Stored data entries:

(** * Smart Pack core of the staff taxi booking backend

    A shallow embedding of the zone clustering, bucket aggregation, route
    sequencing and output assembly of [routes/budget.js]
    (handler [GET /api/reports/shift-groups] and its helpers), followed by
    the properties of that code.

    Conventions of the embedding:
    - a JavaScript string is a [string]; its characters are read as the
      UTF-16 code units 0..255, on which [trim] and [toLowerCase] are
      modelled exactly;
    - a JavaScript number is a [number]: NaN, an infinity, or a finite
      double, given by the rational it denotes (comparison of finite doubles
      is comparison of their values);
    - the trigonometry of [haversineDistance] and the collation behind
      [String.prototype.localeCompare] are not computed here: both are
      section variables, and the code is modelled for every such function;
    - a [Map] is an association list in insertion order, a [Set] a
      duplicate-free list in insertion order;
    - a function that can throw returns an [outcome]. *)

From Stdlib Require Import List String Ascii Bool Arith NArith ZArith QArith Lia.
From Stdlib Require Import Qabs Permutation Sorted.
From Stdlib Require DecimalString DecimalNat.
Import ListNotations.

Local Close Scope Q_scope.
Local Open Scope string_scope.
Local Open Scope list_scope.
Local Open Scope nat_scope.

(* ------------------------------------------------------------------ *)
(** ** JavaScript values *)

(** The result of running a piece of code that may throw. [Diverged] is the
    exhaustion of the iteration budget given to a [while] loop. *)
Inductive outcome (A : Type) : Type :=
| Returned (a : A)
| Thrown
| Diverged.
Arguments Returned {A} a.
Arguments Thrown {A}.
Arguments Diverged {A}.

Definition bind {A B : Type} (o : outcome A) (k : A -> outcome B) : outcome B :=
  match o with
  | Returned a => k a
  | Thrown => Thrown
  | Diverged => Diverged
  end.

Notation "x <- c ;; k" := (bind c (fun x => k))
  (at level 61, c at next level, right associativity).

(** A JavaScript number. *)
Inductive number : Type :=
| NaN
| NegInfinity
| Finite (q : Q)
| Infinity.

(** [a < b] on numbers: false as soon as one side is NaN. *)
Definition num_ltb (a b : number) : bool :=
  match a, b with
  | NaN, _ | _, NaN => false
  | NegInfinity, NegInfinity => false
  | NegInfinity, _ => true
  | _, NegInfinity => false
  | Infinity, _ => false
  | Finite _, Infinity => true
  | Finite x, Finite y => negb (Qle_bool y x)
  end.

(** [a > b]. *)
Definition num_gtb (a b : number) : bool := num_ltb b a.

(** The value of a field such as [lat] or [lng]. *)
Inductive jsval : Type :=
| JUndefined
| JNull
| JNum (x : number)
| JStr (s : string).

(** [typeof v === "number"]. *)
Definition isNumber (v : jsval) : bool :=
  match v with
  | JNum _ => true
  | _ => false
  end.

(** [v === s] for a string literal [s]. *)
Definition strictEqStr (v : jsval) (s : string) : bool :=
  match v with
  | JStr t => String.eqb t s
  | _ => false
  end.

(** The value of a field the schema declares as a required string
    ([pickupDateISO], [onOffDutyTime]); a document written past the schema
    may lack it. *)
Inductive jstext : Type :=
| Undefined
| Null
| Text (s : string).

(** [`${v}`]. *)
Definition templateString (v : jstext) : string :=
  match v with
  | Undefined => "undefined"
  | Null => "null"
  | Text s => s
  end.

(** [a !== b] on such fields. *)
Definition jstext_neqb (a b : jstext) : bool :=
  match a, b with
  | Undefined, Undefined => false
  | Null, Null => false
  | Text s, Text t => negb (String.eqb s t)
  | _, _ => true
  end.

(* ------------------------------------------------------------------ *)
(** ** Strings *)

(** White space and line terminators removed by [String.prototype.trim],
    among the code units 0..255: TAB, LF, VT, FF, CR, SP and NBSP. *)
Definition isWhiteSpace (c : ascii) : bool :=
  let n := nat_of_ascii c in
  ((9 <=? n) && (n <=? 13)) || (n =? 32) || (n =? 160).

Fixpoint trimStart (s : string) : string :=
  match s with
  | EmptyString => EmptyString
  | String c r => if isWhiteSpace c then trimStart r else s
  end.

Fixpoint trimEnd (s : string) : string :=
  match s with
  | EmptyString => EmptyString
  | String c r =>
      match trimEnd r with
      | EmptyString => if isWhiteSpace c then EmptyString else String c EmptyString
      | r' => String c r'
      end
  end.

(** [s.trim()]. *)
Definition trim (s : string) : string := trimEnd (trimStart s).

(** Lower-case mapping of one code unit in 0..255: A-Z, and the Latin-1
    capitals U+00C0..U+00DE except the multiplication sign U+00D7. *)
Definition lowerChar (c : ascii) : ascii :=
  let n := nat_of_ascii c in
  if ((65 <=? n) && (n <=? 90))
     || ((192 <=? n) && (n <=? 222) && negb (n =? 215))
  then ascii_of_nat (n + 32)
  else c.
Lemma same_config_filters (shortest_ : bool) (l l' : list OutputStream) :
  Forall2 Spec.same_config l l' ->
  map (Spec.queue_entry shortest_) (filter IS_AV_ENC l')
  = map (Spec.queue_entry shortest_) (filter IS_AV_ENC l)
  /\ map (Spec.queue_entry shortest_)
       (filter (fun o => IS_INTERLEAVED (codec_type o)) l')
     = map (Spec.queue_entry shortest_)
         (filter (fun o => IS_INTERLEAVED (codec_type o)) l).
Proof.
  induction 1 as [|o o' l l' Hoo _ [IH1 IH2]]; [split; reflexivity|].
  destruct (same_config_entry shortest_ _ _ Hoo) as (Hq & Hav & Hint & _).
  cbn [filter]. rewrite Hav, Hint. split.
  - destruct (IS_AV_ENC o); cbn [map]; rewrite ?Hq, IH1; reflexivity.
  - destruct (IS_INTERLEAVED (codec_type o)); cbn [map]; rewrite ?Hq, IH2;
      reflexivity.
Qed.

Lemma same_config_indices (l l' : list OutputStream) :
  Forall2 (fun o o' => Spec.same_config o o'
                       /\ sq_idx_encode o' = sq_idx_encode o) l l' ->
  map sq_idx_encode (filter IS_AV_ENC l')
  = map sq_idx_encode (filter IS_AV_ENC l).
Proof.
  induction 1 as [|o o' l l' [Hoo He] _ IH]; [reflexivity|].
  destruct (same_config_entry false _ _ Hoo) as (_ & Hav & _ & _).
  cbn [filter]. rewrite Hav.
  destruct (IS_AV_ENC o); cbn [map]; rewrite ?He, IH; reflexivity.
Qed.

*Work to complete*
Every line above should be output exactly as it stands.

*Expected answer*
(** * Smart Pack core of the staff taxi booking backend

    A shallow embedding of the zone clustering, bucket aggregation, route
    sequencing and output assembly of [routes/budget.js]
    (handler [GET /api/reports/shift-groups] and its helpers), followed by
    the properties of that code.

    Conventions of the embedding:
    - a JavaScript string is a [string]; its characters are read as the
      UTF-16 code units 0..255, on which [trim] and [toLowerCase] are
      modelled exactly;
    - a JavaScript number is a [number]: NaN, an infinity, or a finite
      double, given by the rational it denotes (comparison of finite doubles
      is comparison of their values);
    - the trigonometry of [haversineDistance] and the collation behind
      [String.prototype.localeCompare] are not computed here: both are
      section variables, and the code is modelled for every such function;
    - a [Map] is an association list in insertion order, a [Set] a
      duplicate-free list in insertion order;
    - a function that can throw returns an [outcome]. *)

From Stdlib Require Import List String Ascii Bool Arith NArith ZArith QArith Lia.
From Stdlib Require Import Qabs Permutation Sorted.
From Stdlib Require DecimalString DecimalNat.
Import ListNotations.

Local Close Scope Q_scope.
Local Open Scope string_scope.
Local Open Scope list_scope.
Local Open Scope nat_scope.

(* ------------------------------------------------------------------ *)
(** ** JavaScript values *)

(** The result of running a piece of code that may throw. [Diverged] is the
    exhaustion of the iteration budget given to a [while] loop. *)
Inductive outcome (A : Type) : Type :=
| Returned (a : A)
| Thrown
| Diverged.
Arguments Returned {A} a.
Arguments Thrown {A}.
Arguments Diverged {A}.

Definition bind {A B : Type} (o : outcome A) (k : A -> outcome B) : outcome B :=
  match o with
  | Returned a => k a
  | Thrown => Thrown
  | Diverged => Diverged
  end.

Notation "x <- c ;; k" := (bind c (fun x => k))
  (at level 61, c at next level, right associativity).

(** A JavaScript number. *)
Inductive number : Type :=
| NaN
| NegInfinity
| Finite (q : Q)
| Infinity.

(** [a < b] on numbers: false as soon as one side is NaN. *)
Definition num_ltb (a b : number) : bool :=
  match a, b with
  | NaN, _ | _, NaN => false
  | NegInfinity, NegInfinity => false
  | NegInfinity, _ => true
  | _, NegInfinity => false
  | Infinity, _ => false
  | Finite _, Infinity => true
  | Finite x, Finite y => negb (Qle_bool y x)
  end.

(** [a > b]. *)
Definition num_gtb (a b : number) : bool := num_ltb b a.

(** The value of a field such as [lat] or [lng]. *)
Inductive jsval : Type :=
| JUndefined
| JNull
| JNum (x : number)
| JStr (s : string).

(** [typeof v === "number"]. *)
Definition isNumber (v : jsval) : bool :=
  match v with
  | JNum _ => true
  | _ => false
  end.

(** [v === s] for a string literal [s]. *)
Definition strictEqStr (v : jsval) (s : string) : bool :=
  match v with
  | JStr t => String.eqb t s
  | _ => false
  end.

(** The value of a field the schema declares as a required string
    ([pickupDateISO], [onOffDutyTime]); a document written past the schema
    may lack it. *)
Inductive jstext : Type :=
| Undefined
| Null
| Text (s : string).

(** [`${v}`]. *)
Definition templateString (v : jstext) : string :=
  match v with
  | Undefined => "undefined"
  | Null => "null"
  | Text s => s
  end.

(** [a !== b] on such fields. *)
Definition jstext_neqb (a b : jstext) : bool :=
  match a, b with
  | Undefined, Undefined => false
  | Null, Null => false
  | Text s, Text t => negb (String.eqb s t)
  | _, _ => true
  end.

(* ------------------------------------------------------------------ *)
(** ** Strings *)

(** White space and line terminators removed by [String.prototype.trim],
    among the code units 0..255: TAB, LF, VT, FF, CR, SP and NBSP. *)
Definition isWhiteSpace (c : ascii) : bool :=
  let n := nat_of_ascii c in
  ((9 <=? n) && (n <=? 13)) || (n =? 32) || (n =? 160).

Fixpoint trimStart (s : string) : string :=
  match s with
  | EmptyString => EmptyString
  | String c r => if isWhiteSpace c then trimStart r else s
  end.

Fixpoint trimEnd (s : string) : string :=
  match s with
  | EmptyString => EmptyString
  | String c r =>
      match trimEnd r with
      | EmptyString => if isWhiteSpace c then EmptyString else String c EmptyString
      | r' => String c r'
      end
  end.

(** [s.trim()]. *)
Definition trim (s : string) : string := trimEnd (trimStart s).

(** Lower-case mapping of one code unit in 0..255: A-Z, and the Latin-1
    capitals U+00C0..U+00DE except the multiplication sign U+00D7. *)
Definition lowerChar (c : ascii) : ascii :=
  let n := nat_of_ascii c in
  if ((65 <=? n) && (n <=? 90))
     || ((192 <=? n) && (n <=? 222) && negb (n =? 215))
  then ascii_of_nat (n + 32)
  else c.
Lemma same_config_filters (shortest_ : bool) (l l' : list OutputStream) :
  Forall2 Spec.same_config l l' ->
  map (Spec.queue_entry shortest_) (filter IS_AV_ENC l')
  = map (Spec.queue_entry shortest_) (filter IS_AV_ENC l)
  /\ map (Spec.queue_entry shortest_)
       (filter (fun o => IS_INTERLEAVED (codec_type o)) l')
     = map (Spec.queue_entry shortest_)
         (filter (fun o => IS_INTERLEAVED (codec_type o)) l).
Proof.
  induction 1 as [|o o' l l' Hoo _ [IH1 IH2]]; [split; reflexivity|].
  destruct (same_config_entry shortest_ _ _ Hoo) as (Hq & Hav & Hint & _).
  cbn [filter]. rewrite Hav, Hint. split.
  - destruct (IS_AV_ENC o); cbn [map]; rewrite ?Hq, IH1; reflexivity.
  - destruct (IS_INTERLEAVED (codec_type o)); cbn [map]; rewrite ?Hq, IH2;
      reflexivity.
Qed.

Lemma same_config_indices (l l' : list OutputStream) :
  Forall2 (fun o o' => Spec.same_config o o'
                       /\ sq_idx_encode o' = sq_idx_encode o) l l' ->
  map sq_idx_encode (filter IS_AV_ENC l')
  = map sq_idx_encode (filter IS_AV_ENC l).
Proof.
  induction 1 as [|o o' l l' [Hoo He] _ IH]; [reflexivity|].
  destruct (same_config_entry false _ _ Hoo) as (_ & Hav & _ & _).
  cbn [filter]. rewrite Hav.
  destruct (IS_AV_ENC o); cbn [map]; rewrite ?He, IH; reflexivity.
Qed.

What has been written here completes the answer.